Mental review of past interactions. Replaying recent moments with the baby, scanning for any sign that you reacted abnormally, that you held the baby wrong, that you missed a need, that you were a bad parent in a way you did not realize at the time.

Mental “undoing” of intrusive thoughts. Replacing a bad thought with a good thought. Mentally cancelling an image. Performing a private mental ritual to neutralize the intrusion. Saying a prayer or counter-phrase.

Confession to the partner. Telling your partner about every intrusive thought. Describing the content in detail. Asking them to verify that you are safe. The confession is a compulsion that exhausts the partner and damages both of you.

Confessing or considering disclosure to authorities. A particularly painful compulsion in which the parent considers reporting themselves to child welfare or other authorities to “do the right thing.” The compulsion is driven by the disorder, not by genuine risk, and acting on it causes real harm.

Compulsive checking of the baby’s physical state. Repeatedly checking the baby’s temperature, weight, feeding amounts, diaper output, skin color, soft spot, breathing rate. Each check provides brief relief and the next check becomes necessary.

Mental escape planning. Imagining handing the baby off to your mother or sister “for the baby’s safety.” Imagining leaving. Imagining ending your own life so the baby will not be near you. These mental rituals are particularly dangerous because some parents act on them.

Trying to figure it out. The meta-compulsion. The endless attempt to think your way to certainty about whether you are a danger. This is the ritual that runs all the others.

If you read that list and recognized things you didn’t know were compulsions — particularly the avoidance of caregiving and the visual checking — you are in the same position as nearly every Postpartum OCD parent I have worked with. The compulsions get missed because they look like good parenting, when they are in fact the disorder consuming the parent’s relationship with the child.

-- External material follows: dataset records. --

(** X6: Remove(id) touches only an entry holding id: a key resolving to
    another identifier resolves to it afterwards, and what a key resolves
    to afterwards it resolved to before (nothing is added or changed). *)
Theorem Remove_frame tcm order id k v :
  RangeOrder order →
  (thingCacheMock.ID tcm k = (v, None) → v ≠ id →
   thingCacheMock.ID (thingCacheMock.Remove order tcm id).1 k = (v, None)) ∧
  (thingCacheMock.ID (thingCacheMock.Remove order tcm id).1 k = (v, None) →
   thingCacheMock.ID tcm k = (v, None)).
Proof.
  intros Ho. unfold thingCacheMock.ID.
  destruct (Remove_things_cases order tcm id Ho) as [[Hno ->]|[k0 [Hk0 ->]]];
    [done|].
  destruct (decide (k = k0)) as [->|Hne].
  - rewrite lookup_delete_eq, Hk0. split; [|done]. by intros [= ->] Hv.
  - by rewrite lookup_delete_ne.
Qed.

Lemma Remove_frame_witness :
  let tcm := (thingCacheMock.Save
                (thingCacheMock.Save thingCacheMock.NewThingCache "key-A" "dev-1").1
                "key-B" "dev-2").1 in
  thingCacheMock.ID (thingCacheMock.Remove reverse tcm "dev-1").1 "key-B"
    = ("dev-2", None).
Proof.
  intros tcm.
  destruct (Remove_frame tcm reverse "dev-1" "key-B" "dev-2") as [Hkeep _].
  - exact reverse_Permutation.
  - apply Hkeep; [reflexivity|discriminate].
Defined.
(** A sender that [get_sender_config] builds has its host, port and user
    name from the configuration. *)
Lemma get_sender_config_Sender (config : ConfigJson.t) (getenv : option string)
    (s : SenderConfig) :
  ConfigManager.get_sender_config config getenv = Sender s ->
  ∃ sender_data,
    ConfigJson.email_sender config = Some sender_data ∧
    SenderJson.smtp_host sender_data = Some (smtp_host s) ∧
    SenderJson.smtp_port sender_data = Some (smtp_port s) ∧
    SenderJson.smtp_username sender_data = Some (smtp_username s) ∧
    (∀ in_config, SenderJson.smtp_password sender_data = Some in_config ->
                  nonempty in_config = true -> smtp_password s = in_config).
Proof.
  unfold ConfigManager.get_sender_config.
  destruct (ConfigJson.email_sender config) as [sender_data|]; [|discriminate].
  intros Hs. exists sender_data. split; [reflexivity|].
  destruct sender_data as [e n h p u pw t]. cbn in *.
  assert (Hinit : ∀ pw', ConfigManager.SenderConfig_init
                           {| SenderJson.from_email := e; SenderJson.from_name := n;
                              SenderJson.smtp_host := h; SenderJson.smtp_port := p;
                              SenderJson.smtp_username := u; SenderJson.smtp_password := pw';
                              SenderJson.use_tls := t |} = Sender s ->
                         h = Some (smtp_host s) ∧ p = Some (smtp_port s) ∧
                         u = Some (smtp_username s) ∧ pw' = Some (smtp_password s)).
  { intros pw'. unfold ConfigManager.SenderConfig_init. cbn.
    destruct e, n, h, p, u, pw'; try discriminate.
    intros [= <-]. done. }
  destruct pw as [pw|].
  - destruct (nonempty pw) eqn:Hpw; cbn in Hs.
    + apply Hinit in Hs as (-> & -> & -> & [= ->]).
      repeat split; try reflexivity. by intros ? [= <-] _.
    + assert (Hrest : h = Some (smtp_host s) ∧ p = Some (smtp_port s) ∧
                      u = Some (smtp_username s)).
      { destruct getenv as [env|]; [destruct (nonempty env)|];
          apply Hinit in Hs; tauto. }
      destruct Hrest as (-> & -> & ->). repeat split; try reflexivity.
      intros ? [= <-] Hin. congruence.
  - assert (Hrest : h = Some (smtp_host s) ∧ p = Some (smtp_port s) ∧
                    u = Some (smtp_username s)).
    { destruct getenv as [env|]; [destruct (nonempty env)|];
        apply Hinit in Hs; tauto. }
    destruct Hrest as (-> & -> & ->). repeat split; try reflexivity.
    intros ? [=].
Qed.

(** X27. The connection test of [validate_smtp.py] logs in with the
    password of the environment whenever there is one, whatever
    [config.json] holds: with a sender that [get_sender_config] accepts,
    the test passes exactly when that login and the end of the session
    succeed. The service itself prefers the password of [config.json]
    when that one is not empty. *)
Theorem validation_tries_the_environment_password (server : Server)
    (config : ConfigJson.t) (env_password : string) (s : SenderConfig) (c : Console) :
  ConfigManager.get_sender_config config (Some env_password) = Sender s ->
  nonempty env_password = true ->
  ((test_smtp_connection server (Json config) (Some env_password) c).1 = Done true
   <-> SMTP_login server (sessions c) (smtp_host s) (smtp_port s) (smtp_username s)
         env_password = Ok tt
       ∧ SMTP_quit server (sessions c) = Ok tt) ∧
  (∀ sender_data in_config,
     ConfigJson.email_sender config = Some sender_data ->
     SenderJson.smtp_password sender_data = Some in_config ->
     nonempty in_config = true ->
     smtp_password s = in_config).
Proof.
  intros Hs Henv.
  destruct (get_sender_config_Sender _ _ _ Hs)
    as (sender_data & Hsender & Hhost & Hport & Huser & Hpassword).
  split.
  - assert (Hget : get_email_sender config = sender_data)
      by (unfold get_email_sender; by rewrite Hsender).
    assert (Hpw : get_password (Some env_password) (get_email_sender config)
                  = env_password)
      by (unfold get_password; by rewrite Henv).
    rewrite test_smtp_connection_run;
      [|exact (is_empty_false_sender _ _ Hsender)|by rewrite Hpw].
    rewrite Hpw, Hget. unfold get_smtp_host, get_smtp_port, get_smtp_username.
    rewrite Hhost, Hport, Huser. cbn [default from_option id].
    destruct (SMTP_login _ _ _ _ _ _) as [[]|e];
      [destruct (SMTP_quit _ _) as [[]|e]|]; cbn [fst].
    + done.
    + split; [discriminate|]. intros [_ [=]].
    + split; [discriminate|]. intros [[=] _].
  - intros sender_data' in_config Hsender'. rewrite Hsender in Hsender'.
    injection Hsender' as <-. apply Hpassword.
Qed.

Lemma validation_tries_the_environment_password_witness :
  ∃ s, ConfigManager.get_sender_config ex_config_json (Some "rotated") = Sender s ∧
       smtp_password s = "secret" ∧
       (test_smtp_connection ex_server (Json ex_config_json) (Some "rotated") ex_console).1
       = Done true ∧
       ((test_smtp_connection ex_server (Json ex_config_json) (Some "rotated")
           ex_console).1 = Done true
        <-> SMTP_login ex_server (sessions ex_console) (smtp_host s) (smtp_port s)
              (smtp_username s) "rotated" = Ok tt
            ∧ SMTP_quit ex_server (sessions ex_console) = Ok tt) ∧
       (∀ sender_data in_config,
          ConfigJson.email_sender ex_config_json = Some sender_data ->
          SenderJson.smtp_password sender_data = Some in_config ->
          nonempty in_config = true ->
          smtp_password s = in_config).
Proof.
  destruct (ConfigManager.get_sender_config ex_config_json (Some "rotated"))
    as [s| |] eqn:Hs; [|vm_compute in Hs; discriminate..].
  exists s. split; [reflexivity|]. split; [|split].
  - vm_compute in Hs. injection Hs as <-. reflexivity.
  - vm_compute. reflexivity.
  - apply (validation_tries_the_environment_password ex_server ex_config_json "rotated" s
             ex_console Hs).
    reflexivity.
Defined.

(** X28. Without a configuration, or without a password in the
    environment and in [config.json], the script opens no session: it
    exits with status 1 after the line that asks to check the
    configuration, whatever the mail server would do. *)
Theorem validation_stops_before_any_session (server : Server) (f : config_file)
    (getenv : option string) (c : Console) :
  (∀ config, f = Json config ->
             is_empty config = true ∨
             nonempty (get_password getenv (get_email_sender config)) = false) ->
  (script server f getenv c).1 = 1%Z ∧
  sessions (script server f getenv c).2 = sessions c ∧
  last (printed (script server f getenv c).2) = Some Check_your_configuration ∧
  (∀ server', script server' f getenv c = script server f getenv c).
Proof.
  intros Hf.
  assert (Hrun : ∀ server0,
            script server0 f getenv c
            = (1%Z, {| printed := (printed c ++ [Title; Rule; Testing_SMTP_Connection])
                                  ++ match f with
                                     | FileNotFoundError => [Config_not_found]
                                     | JSONDecodeError e => [Invalid_JSON e]
                                     | Json config =>
                                         if is_empty config then []
                                         else [Password_not_found]
                                     end ++ [Check_your_configuration];
                       sessions := sessions c |})).
  { intros server0. unfold script. rewrite main_run. cbv zeta.
    rewrite (test_smtp_connection_stops _ _ _ _ Hf). cbv zeta.
    cbn [fst snd printed sessions]. by rewrite <- !app_assoc. }
  rewrite (Hrun server). cbn [fst snd printed sessions].
  repeat split.
  - by rewrite !app_assoc, last_snoc.
  - intros server'. apply Hrun.
Qed.
(** An admitted text whose inference call raises an [Exception]. *)
Lemma message_generate_fails env update s h msg :
  is_button (message_text update) = false ->
  on_cooldown env s (effective_user update) "text" = false ->
  model_loaded env = true ->
  fault env OpChatAction = None ->
  fault env OpGetHistory = None ->
  get_history (effective_user update) (database s) = Some h ->
  fault env OpGenerate = Some (Exception msg) ->
  fault env (OpSend TextFailed) = None ->
  handle_message env update s
  = (Value tt,
     with_trace
       (fun t => t ++ [Logged INFO; ChatAction "typing";
                       HistoryRead (effective_user update);
                       Generate h (UserText (message_text update)) None;
                       Logged ERROR; Sent TextFailed])
       (with_user_last_request (insert (effective_user update) (time_mark env))
          (touched (effective_user update) s))).
Proof.
  intros Hbtn Hcool Hmodel Hchat Hread Hh Hgen Hsend.
  apply not_button in Hbtn as (H1 & H2 & H3).
  destruct (touched_fields (effective_user update) s) as (Hdb & _).
  unfold handle_message, db_get_history, generate, send_long_message, reply, call. cbv zeta.
  rewrite H1, H2, H3, Hmodel, Hchat, Hread, Hgen, Hsend.
  unfold mbind, M_bind, bind, try_except. rewrite is_user_on_cooldown_run, Hcool.
  cbn. rewrite Hdb, Hh. cbn.
  unfold emit, modify, with_trace. cbn. rewrite <- !app_assoc. reflexivity.
Qed.


(** *** The polling loop *)

Lemma sleeps_app t t' : sleeps (t ++ t') = sleeps t ++ sleeps t'.
Proof. apply omap_app. Qed.

Lemma sleeps_poll_rounds interval asset n :
  sleeps (poll_rounds interval asset n) = repeat interval n.
Proof.
  induction n as [| n IH]; [reflexivity |].
  cbn [poll_rounds repeat]. change (sleeps (Sleep interval :: RemoteGet asset :: ?t))
    with (interval :: sleeps t). rewrite IH. reflexivity.
Qed.

(** While the service keeps answering [PROCESSING] the loop goes on:
    whatever number of rounds it is followed for, it has slept that many
    times and has not ended. *)
Lemma poll_stuck env interval : forall fuel i s f,
  gemini_file s = Some f -> state f = PROCESSING ->
  (forall j, poll_state env j = PROCESSING) ->
  (forall j, fault env (OpRemoteGet j) = None) ->
  (poll env interval i fuel s).1 = Diverged /\
  trace (poll env interval i fuel s).2 = trace s ++ poll_rounds interval (name f) fuel.
Proof.
  induction fuel as [| fuel IH]; intros i s f Hg Hst Hpoll Hfault;
    cbn [poll]; unfold mbind, M_bind, bind, get; rewrite Hg, Hst; cbn [is_processing].
  - cbn. rewrite app_nil_r. auto.
  - unfold refresh_file, call, mbind, M_bind, bind. rewrite Hfault. cbn [emit modify ret].
    match goal with
    | |- context [poll env interval (S i) fuel ?s1] =>
        destruct (IH (S i) s1 {| name := name f; state := poll_state env i |})
          as [Hd Ht]; [reflexivity | apply Hpoll | exact Hpoll | exact Hfault |];
        destruct (poll env interval (S i) fuel s1) as [o s2]
    end.
    cbn [fst snd] in *. subst o. split; [reflexivity |].
    rewrite Ht. fields. cbn [poll_rounds name]. rewrite <- !app_assoc. reflexivity.
Qed.
(* ===== verification/Http.v ===== *)
(** * JavaScript values at the HTTP boundary of the route handlers

    The request data the handlers under src/app/api read: the JSON body
    ([await request.json()] destructured into fields), the query string
    ([new URL(request.url).searchParams]), the [Authorization] header;
    the JavaScript operations they apply to them ([!x], [x || d],
    [Number.parseInt], [(page - 1) * limit], [Math.ceil]); and the
    responses they build ([NextResponse.json(body, { status })]).

    JSON numbers are modelled as integers; a JavaScript number that is
    [NaN] is [None] in [js_num].  Arithmetic on [js_num] is exact, which
    is what the doubles compute while the operands stay below 2^53. *)

From S2P Require Import Prelude.
From stdpp Require Import pretty.
Open Scope list_scope.

Module Http.

(** A field of a JSON body.  An array or an object is [JOther], carried
    with the text node-postgres sends when it is bound to a parameter. *)
Inductive jval :=
| JUndefined
| JNull
| JBool (b : bool)
| JNum (n : Z)
| JStr (s : string)
| JOther (text : string).

(** [!v] is false *)
Definition jv_truthy (v : jval) : bool :=
  match v with
  | JUndefined | JNull => false
  | JBool b => b
  | JNum n => negb (Z.eqb n 0)
  | JStr s => negb (String.eqb s "")
  | JOther _ => true
  end.

(** [v || d] *)
Definition jv_or (v d : jval) : jval := if jv_truthy v then v else d.

(** [String(v)] of a defined scalar, as node-postgres' [prepareValue]
    binds it to a parameter; [null] and [undefined] bind SQL [NULL]. *)
Definition jv_param (v : jval) : option string :=
  match v with
  | JUndefined | JNull => None
  | JBool b => Some (if b then "true" else "false")
  | JNum n => Some (pretty n)
  | JStr s => Some s
  | JOther t => Some t
  end.

(** The parsed body: [request.json()] rejects on malformed JSON; the
    destructuring [const { a, b } = body] throws on [null]; on a
    primitive or an array every field is [undefined]; [JSON.parse] keeps
    the last of duplicate keys. *)
Inductive json_body :=
| BodyMalformed
| BodyNull
| BodyObject (fields : list (string * jval))
| BodyOther.

Definition lookup_last (k : string) (fs : list (string * jval)) : jval :=
  fold_left (fun acc '(k', v) => if String.eqb k k' then v else acc) fs JUndefined.

(** [await request.json()] then one field of the destructuring. *)
Definition body_fields (b : json_body) : option (string -> jval) :=
  match b with
  | BodyMalformed | BodyNull => None
  | BodyObject fs => Some (fun k => lookup_last k fs)
  | BodyOther => Some (fun _ => JUndefined)
  end.

(** [URLSearchParams.get]: the first value of the name, [null] if none. *)
Definition search_params := list (string * string).

Definition sp_get (k : string) (sp : search_params) : option string :=
  option_map snd (List.find (fun '(k', _) => String.eqb k k') sp).

(** ** Numbers *)

(** A JavaScript number: [None] is [NaN]. *)
Definition js_num := option Z.

(** The value of a digit in base [radix] (2..36). *)
Definition digit_value (radix : Z) (c : ascii) : option Z :=
  let n := Z.of_nat (nat_of_ascii c) in
  let v := if ((48 <=? n) && (n <=? 57))%Z%bool then Some (n - 48)%Z
           else if ((97 <=? n) && (n <=? 122))%Z%bool then Some (n - 87)%Z
           else if ((65 <=? n) && (n <=? 90))%Z%bool then Some (n - 55)%Z
           else None in
  match v with Some d => if (d <? radix)%Z then Some d else None | None => None end.

(** The value of the longest prefix of digits; [None] when it is empty. *)
Fixpoint digits_prefix (radix : Z) (acc : option Z) (l : list ascii) : option Z :=
  match l with
  | [] => acc
  | c :: l' =>
      match digit_value radix c with
      | Some d => digits_prefix radix (Some (radix * default 0 acc + d)%Z) l'
      | None => acc
      end
  end.

(** Steps 4-10 of [Number.parseInt]: the sign, then the radix prefix. *)
Definition js_sign (l : list ascii) : Z * list ascii :=
  match l with
  | "-"%char :: r => ((-1)%Z, r)
  | "+"%char :: r => (1%Z, r)
  | _ => (1%Z, l)
  end.

Definition js_radix (l : list ascii) : Z * list ascii :=
  match l with
  | "0"%char :: x :: r =>
      if bool_decide (x = "x"%char) || bool_decide (x = "X"%char)
      then (16%Z, r) else (10%Z, l)
  | _ => (10%Z, l)
  end.

(** [Number.parseInt(s)] with no radix (ECMA-262 19.2.5): skip leading
    white space, take a sign, a [0x]/[0X] prefix selects base 16, then the
    longest prefix of digits; [NaN] when there is none. *)
Definition js_parseInt (s : string) : js_num :=
  let '(sign, l1) := js_sign (ltrim (list_ascii_of_string s)) in
  let '(radix, l2) := js_radix l1 in
  option_map (Z.mul sign) (digits_prefix radix None l2).

Definition num_sub (a b : js_num) : js_num :=
  match a, b with Some x, Some y => Some (x - y)%Z | _, _ => None end.
Definition num_mul (a b : js_num) : js_num :=
  match a, b with Some x, Some y => Some (x * y)%Z | _, _ => None end.

(** [Math.ceil(count / limit)] as [JSON.stringify] writes it: a division
    by zero gives [Infinity] or [NaN], both written [null] ([None]). *)
Definition json_ceil_div (count limit : Z) : option Z :=
  if Z.eqb limit 0 then None else Some (- ((- count) / limit))%Z.

(** ** Decimal printing and parsing *)

Definition is_dec_digit (c : ascii) : Prop := is_Some (digit_value 10 c).

Lemma dec_digit_cases c :
  is_dec_digit c ->
  c = "0"%char \/ c = "1"%char \/ c = "2"%char \/ c = "3"%char \/ c = "4"%char \/
  c = "5"%char \/ c = "6"%char \/ c = "7"%char \/ c = "8"%char \/ c = "9"%char.
Proof.
  unfold is_dec_digit. destruct c as [[] [] [] [] [] [] [] []]; vm_compute;
    intros [d Hd]; try discriminate; auto 10.
Qed.

Lemma pretty_N_char_value x :
  (x < 10)%N -> digit_value 10 (pretty_N_char x) = Some (Z.of_N x).
Proof.
  intros Hx. assert (x = 0 \/ x = 1 \/ x = 2 \/ x = 3 \/ x = 4 \/ x = 5 \/ x = 6 \/
                     x = 7 \/ x = 8 \/ x = 9)%N as Hc by lia.
  repeat destruct Hc as [->|Hc]; subst; reflexivity.
Qed.

Lemma pretty_N_go_digits x s :
  Forall is_dec_digit (list_ascii_of_string s) ->
  Forall is_dec_digit (list_ascii_of_string (pretty_N_go x s)).
Proof.
  revert s. induction (N.lt_wf_0 x) as [x _ IH]; intros s Hs.
  destruct (decide (x = 0)%N) as [->|Hx]; [by rewrite pretty_N_go_0|].
  rewrite pretty_N_go_step by lia. apply IH; [apply N.div_lt; lia|].
  simpl. constructor; [|done]. eexists. apply pretty_N_char_value, N.mod_lt. lia.
Qed.

(** Reading the digits [pretty] writes, most significant first. *)
Lemma digits_prefix_pretty_N_go x s acc :
  (0 < x)%N ->
  exists k, digits_prefix 10 acc (list_ascii_of_string (pretty_N_go x s)) =
            digits_prefix 10 (Some (default 0 acc * 10 ^ Z.of_nat k + Z.of_N x)%Z) (list_ascii_of_string s).
Proof.
  revert s acc. induction (N.lt_wf_0 x) as [x _ IH]; intros s acc Hx.
  rewrite pretty_N_go_step by done.
  pose proof (N.div_mod x 10 ltac:(lia)) as Hdm. pose proof (N.mod_lt x 10 ltac:(lia)).
  destruct (decide (x `div` 10 = 0)%N) as [Hq|Hq].
  - rewrite Hq, pretty_N_go_0. exists 1. simpl. rewrite pretty_N_char_value by done.
    f_equal. f_equal. rewrite Hq in Hdm. lia.
  - destruct (IH (N.div x 10) ltac:(apply N.div_lt; lia)
                 (String (pretty_N_char (N.modulo x 10)) s) acc ltac:(lia)) as [k Hk].
    exists (S k). rewrite Hk. simpl. rewrite pretty_N_char_value by done.
    f_equal. f_equal. rewrite Nat2Z.inj_succ, Z.pow_succ_r by lia. lia.
Qed.

Ltac dec_digit_cases c Hc :=
  let Hcs := fresh "Hcs" in
  pose proof (dec_digit_cases c Hc) as Hcs; repeat destruct Hcs as [->|Hcs]; subst.

Lemma digits_js_sign l : Forall is_dec_digit l -> js_sign l = (1%Z, l).
Proof. intros [|c l' Hc _]; [done|]. by dec_digit_cases c Hc. Qed.

Lemma digits_js_radix l : Forall is_dec_digit l -> js_radix l = (10%Z, l).
Proof.
  intros [|c l' Hc Hl]; [done|].
  destruct Hl as [|c' l'' Hc' _]; dec_digit_cases c Hc; try done.
  by dec_digit_cases c' Hc'.
Qed.

Lemma digits_ltrim l : Forall is_dec_digit l -> ltrim l = l.
Proof. intros [|c l' Hc _]; [done|]. by dec_digit_cases c Hc. Qed.

(** The decimal text of a positive number, as [pretty] writes it. *)
Lemma pretty_pos_text p :
  pretty (Zpos p) = pretty_N_go (Npos p) "" /\
  Forall is_dec_digit (list_ascii_of_string (pretty_N_go (Npos p) "")) /\
  digits_prefix 10 None (list_ascii_of_string (pretty_N_go (Npos p) "")) = Some (Zpos p).
Proof.
  split; [reflexivity|].
  split; [by apply pretty_N_go_digits|].
  destruct (digits_prefix_pretty_N_go (Npos p) "" None ltac:(lia)) as [k ->]. done.
Qed.

Lemma jv_truthy_str s : s <> "" -> jv_truthy (JStr s) = true.
Proof. intros Hs. simpl. destruct (String.eqb_spec s ""); done. Qed.

Lemma parseInt_pretty (z : Z) : js_parseInt (pretty z) = Some z.
Proof.
  destruct z as [|p|p]; [reflexivity| |].
  - destruct (pretty_pos_text p) as (-> & Hd & Hv). unfold js_parseInt.
    rewrite (digits_ltrim _ Hd), (digits_js_sign _ Hd), (digits_js_radix _ Hd), Hv. done.
  - destruct (pretty_pos_text p) as (_ & Hd & Hv).
    change (pretty (Zneg p)) with ("-" +:+ pretty_N_go (Npos p) ""). unfold js_parseInt.
    change (js_sign (ltrim (list_ascii_of_string ("-" +:+ ?t)))) with
      ((-1)%Z, list_ascii_of_string t). cbv beta iota.
    rewrite (digits_js_radix _ Hd), Hv. done.
Qed.

Lemma pretty_nonempty (z : Z) : pretty z <> "".
Proof. intros E. pose proof (parseInt_pretty z) as H. rewrite E in H. discriminate. Qed.

(** ** Responses *)

(** [NextResponse.json(body, { status })]: an error object
    [{ error: msg }] or the handler's data. *)
Inductive http_body (A : Type) :=
| HError (msg : string)
| HData (a : A).
Arguments HError {A} msg.
Arguments HData {A} a.

Record response (A : Type) := mkResponse { status : Z; payload : http_body A }.
Arguments mkResponse {A} status payload.
Arguments status {A} r.
Arguments payload {A} r.

Definition error_response {A} (code : Z) (msg : string) : response A :=
  mkResponse code (HError msg).

(** [Number.parseInt(String(n))] is [n] for every integer:
    the page and limit numbers survive the print-parse cycle of a URL. *)
Theorem js_parseInt_pretty (z : Z) : js_parseInt (pretty z) = Some z.
Proof. apply parseInt_pretty. Qed.

Lemma js_or_pretty (z : Z) d : js_or (Some (pretty z)) d = pretty z.
Proof. pose proof (pretty_nonempty z). by destruct (pretty z). Qed.

End Http.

How ERP Actually Works in Postpartum OCD: A Composite Example

I want to ground this section in what treatment actually looks like in my practice, using a composite vignette. The details below reflect patterns across multiple clients I have treated for Postpartum OCD; they are not any single real client.

A new parent comes to my office having had Postpartum OCD for several months. The presenting obsession is intrusive thoughts of dropping the baby down the stairs. The compulsion is total avoidance of carrying the baby on the stairs. The partner has been doing all stair-carrying for the duration of the disorder. Bonding is suffering. The parent is exhausted, ashamed, and convinced that the avoidance is the only thing keeping the baby safe.

In our first sessions, we do psychoeducation — what Postpartum OCD is, how it differs from psychosis, why the avoidance is the disorder rather than the protection. The parent’s relief at simply being told they have a recognized condition that is treatable is significant, but I name explicitly that relief is part of how the disorder runs and that we are not building treatment on relief.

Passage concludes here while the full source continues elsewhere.